[What is needed] Below are entries. Reproduce exactly the lines between the line holding "Definition with_senders self" and the line holding "Definition get_transactions_by_sender self", inclusive, and only those.
BEGIN
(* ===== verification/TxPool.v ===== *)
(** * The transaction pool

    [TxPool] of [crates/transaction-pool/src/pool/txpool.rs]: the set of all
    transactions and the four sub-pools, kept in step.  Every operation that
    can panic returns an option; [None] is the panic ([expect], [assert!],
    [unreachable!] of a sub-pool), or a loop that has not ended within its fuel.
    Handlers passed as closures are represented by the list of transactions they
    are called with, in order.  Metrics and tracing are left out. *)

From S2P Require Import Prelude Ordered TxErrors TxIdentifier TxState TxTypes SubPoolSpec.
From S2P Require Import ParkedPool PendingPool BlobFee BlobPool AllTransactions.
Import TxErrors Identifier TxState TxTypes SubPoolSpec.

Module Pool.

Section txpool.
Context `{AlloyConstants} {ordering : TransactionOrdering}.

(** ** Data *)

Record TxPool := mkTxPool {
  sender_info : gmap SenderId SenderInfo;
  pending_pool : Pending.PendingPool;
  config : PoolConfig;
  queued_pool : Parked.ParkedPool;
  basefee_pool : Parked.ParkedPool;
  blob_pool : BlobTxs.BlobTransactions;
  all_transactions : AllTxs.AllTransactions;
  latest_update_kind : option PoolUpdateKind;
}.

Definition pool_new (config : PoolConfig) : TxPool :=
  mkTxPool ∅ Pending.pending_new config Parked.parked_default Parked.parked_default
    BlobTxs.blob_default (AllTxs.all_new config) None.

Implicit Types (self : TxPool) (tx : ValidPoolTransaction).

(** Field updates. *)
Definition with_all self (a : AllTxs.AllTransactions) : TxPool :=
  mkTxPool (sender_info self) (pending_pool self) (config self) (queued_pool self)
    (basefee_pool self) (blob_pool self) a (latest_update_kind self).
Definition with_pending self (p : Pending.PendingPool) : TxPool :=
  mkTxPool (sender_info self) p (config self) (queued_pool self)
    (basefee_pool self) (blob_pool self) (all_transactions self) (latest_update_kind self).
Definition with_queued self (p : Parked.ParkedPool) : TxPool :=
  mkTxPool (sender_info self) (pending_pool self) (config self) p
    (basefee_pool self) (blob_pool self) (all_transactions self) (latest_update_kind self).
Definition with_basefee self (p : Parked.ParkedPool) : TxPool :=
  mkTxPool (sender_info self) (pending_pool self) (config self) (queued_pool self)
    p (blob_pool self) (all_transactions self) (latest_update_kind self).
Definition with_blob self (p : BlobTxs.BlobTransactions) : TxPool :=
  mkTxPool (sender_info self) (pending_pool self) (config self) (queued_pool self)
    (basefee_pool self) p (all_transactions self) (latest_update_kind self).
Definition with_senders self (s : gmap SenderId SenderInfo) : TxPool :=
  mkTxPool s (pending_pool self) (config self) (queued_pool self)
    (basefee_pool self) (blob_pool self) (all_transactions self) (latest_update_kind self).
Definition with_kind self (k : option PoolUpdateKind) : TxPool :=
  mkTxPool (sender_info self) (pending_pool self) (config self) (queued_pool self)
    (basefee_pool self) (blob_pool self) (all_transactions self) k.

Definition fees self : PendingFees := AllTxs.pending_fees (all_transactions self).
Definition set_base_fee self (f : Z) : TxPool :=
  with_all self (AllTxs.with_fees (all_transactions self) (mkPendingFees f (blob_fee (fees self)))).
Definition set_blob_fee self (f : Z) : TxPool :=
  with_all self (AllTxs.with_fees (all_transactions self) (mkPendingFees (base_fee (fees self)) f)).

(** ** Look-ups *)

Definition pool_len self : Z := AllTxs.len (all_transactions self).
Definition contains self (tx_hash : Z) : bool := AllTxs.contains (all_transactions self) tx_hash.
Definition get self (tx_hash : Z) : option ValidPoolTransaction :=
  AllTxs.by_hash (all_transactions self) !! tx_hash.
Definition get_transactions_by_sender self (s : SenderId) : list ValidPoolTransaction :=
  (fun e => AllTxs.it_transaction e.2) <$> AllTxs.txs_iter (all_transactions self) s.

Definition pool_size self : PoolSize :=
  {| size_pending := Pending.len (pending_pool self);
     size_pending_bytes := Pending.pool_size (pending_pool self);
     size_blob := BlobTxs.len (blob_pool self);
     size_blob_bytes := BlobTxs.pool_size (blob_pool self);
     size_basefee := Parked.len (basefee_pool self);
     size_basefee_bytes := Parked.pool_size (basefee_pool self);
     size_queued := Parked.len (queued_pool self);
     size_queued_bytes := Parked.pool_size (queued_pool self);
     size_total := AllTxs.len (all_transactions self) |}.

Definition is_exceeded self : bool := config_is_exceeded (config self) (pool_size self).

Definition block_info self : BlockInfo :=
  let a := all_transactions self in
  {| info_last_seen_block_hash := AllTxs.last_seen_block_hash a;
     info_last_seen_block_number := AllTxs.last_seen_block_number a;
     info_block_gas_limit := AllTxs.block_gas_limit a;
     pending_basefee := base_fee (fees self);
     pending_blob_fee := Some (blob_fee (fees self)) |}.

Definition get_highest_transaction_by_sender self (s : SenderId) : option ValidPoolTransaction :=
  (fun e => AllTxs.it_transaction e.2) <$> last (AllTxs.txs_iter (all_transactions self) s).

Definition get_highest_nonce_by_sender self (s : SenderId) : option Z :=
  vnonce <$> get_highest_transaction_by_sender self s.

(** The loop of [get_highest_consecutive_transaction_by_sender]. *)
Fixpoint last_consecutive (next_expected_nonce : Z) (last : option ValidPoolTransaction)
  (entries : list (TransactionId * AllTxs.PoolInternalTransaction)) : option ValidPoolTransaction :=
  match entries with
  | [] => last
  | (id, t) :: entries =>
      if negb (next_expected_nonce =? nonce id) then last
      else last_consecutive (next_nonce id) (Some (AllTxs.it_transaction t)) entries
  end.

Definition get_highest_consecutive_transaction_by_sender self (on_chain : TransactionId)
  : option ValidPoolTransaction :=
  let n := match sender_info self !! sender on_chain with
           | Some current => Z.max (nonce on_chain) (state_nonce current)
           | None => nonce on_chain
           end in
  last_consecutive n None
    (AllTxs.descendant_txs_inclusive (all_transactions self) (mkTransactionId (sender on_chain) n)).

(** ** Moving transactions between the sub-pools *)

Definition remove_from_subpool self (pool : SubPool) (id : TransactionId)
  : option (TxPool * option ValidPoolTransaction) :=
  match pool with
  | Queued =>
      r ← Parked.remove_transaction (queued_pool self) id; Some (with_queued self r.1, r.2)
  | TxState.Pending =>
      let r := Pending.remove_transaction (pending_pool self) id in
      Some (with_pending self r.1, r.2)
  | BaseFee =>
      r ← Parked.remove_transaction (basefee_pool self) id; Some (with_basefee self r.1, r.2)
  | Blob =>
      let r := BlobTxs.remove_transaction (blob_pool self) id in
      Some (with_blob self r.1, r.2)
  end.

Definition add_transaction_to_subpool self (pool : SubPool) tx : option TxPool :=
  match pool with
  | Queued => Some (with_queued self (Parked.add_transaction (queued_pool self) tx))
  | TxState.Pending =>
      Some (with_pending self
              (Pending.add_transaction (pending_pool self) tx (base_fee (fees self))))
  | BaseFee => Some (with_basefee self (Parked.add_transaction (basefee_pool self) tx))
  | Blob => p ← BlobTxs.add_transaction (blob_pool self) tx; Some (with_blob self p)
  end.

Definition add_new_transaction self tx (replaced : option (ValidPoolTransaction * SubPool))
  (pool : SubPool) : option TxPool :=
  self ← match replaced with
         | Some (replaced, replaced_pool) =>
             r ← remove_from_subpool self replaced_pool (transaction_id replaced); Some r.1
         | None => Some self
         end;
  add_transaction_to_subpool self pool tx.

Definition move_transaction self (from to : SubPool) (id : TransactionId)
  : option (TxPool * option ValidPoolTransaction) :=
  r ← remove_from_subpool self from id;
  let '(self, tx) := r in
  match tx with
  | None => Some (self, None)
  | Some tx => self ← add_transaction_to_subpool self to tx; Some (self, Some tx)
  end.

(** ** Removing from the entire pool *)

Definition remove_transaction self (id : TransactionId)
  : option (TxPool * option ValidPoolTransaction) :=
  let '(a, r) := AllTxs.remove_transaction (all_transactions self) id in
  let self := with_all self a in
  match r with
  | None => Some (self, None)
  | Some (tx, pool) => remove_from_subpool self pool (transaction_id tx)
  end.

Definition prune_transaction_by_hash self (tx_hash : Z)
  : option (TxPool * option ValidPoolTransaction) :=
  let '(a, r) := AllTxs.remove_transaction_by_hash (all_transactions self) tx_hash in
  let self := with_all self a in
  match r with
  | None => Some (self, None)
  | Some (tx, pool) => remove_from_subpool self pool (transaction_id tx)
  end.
END
[Output]
Definition with_senders self (s : gmap SenderId SenderInfo) : TxPool :=
  mkTxPool s (pending_pool self) (config self) (queued_pool self)
    (basefee_pool self) (blob_pool self) (all_transactions self) (latest_update_kind self).
Definition with_kind self (k : option PoolUpdateKind) : TxPool :=
  mkTxPool (sender_info self) (pending_pool self) (config self) (queued_pool self)
    (basefee_pool self) (blob_pool self) (all_transactions self) k.

Definition fees self : PendingFees := AllTxs.pending_fees (all_transactions self).
Definition set_base_fee self (f : Z) : TxPool :=
  with_all self (AllTxs.with_fees (all_transactions self) (mkPendingFees f (blob_fee (fees self)))).
Definition set_blob_fee self (f : Z) : TxPool :=
  with_all self (AllTxs.with_fees (all_transactions self) (mkPendingFees (base_fee (fees self)) f)).

(** ** Look-ups *)

Definition pool_len self : Z := AllTxs.len (all_transactions self).
Definition contains self (tx_hash : Z) : bool := AllTxs.contains (all_transactions self) tx_hash.
Definition get self (tx_hash : Z) : option ValidPoolTransaction :=
  AllTxs.by_hash (all_transactions self) !! tx_hash.
Definition get_transactions_by_sender self (s : SenderId) : list ValidPoolTransaction :=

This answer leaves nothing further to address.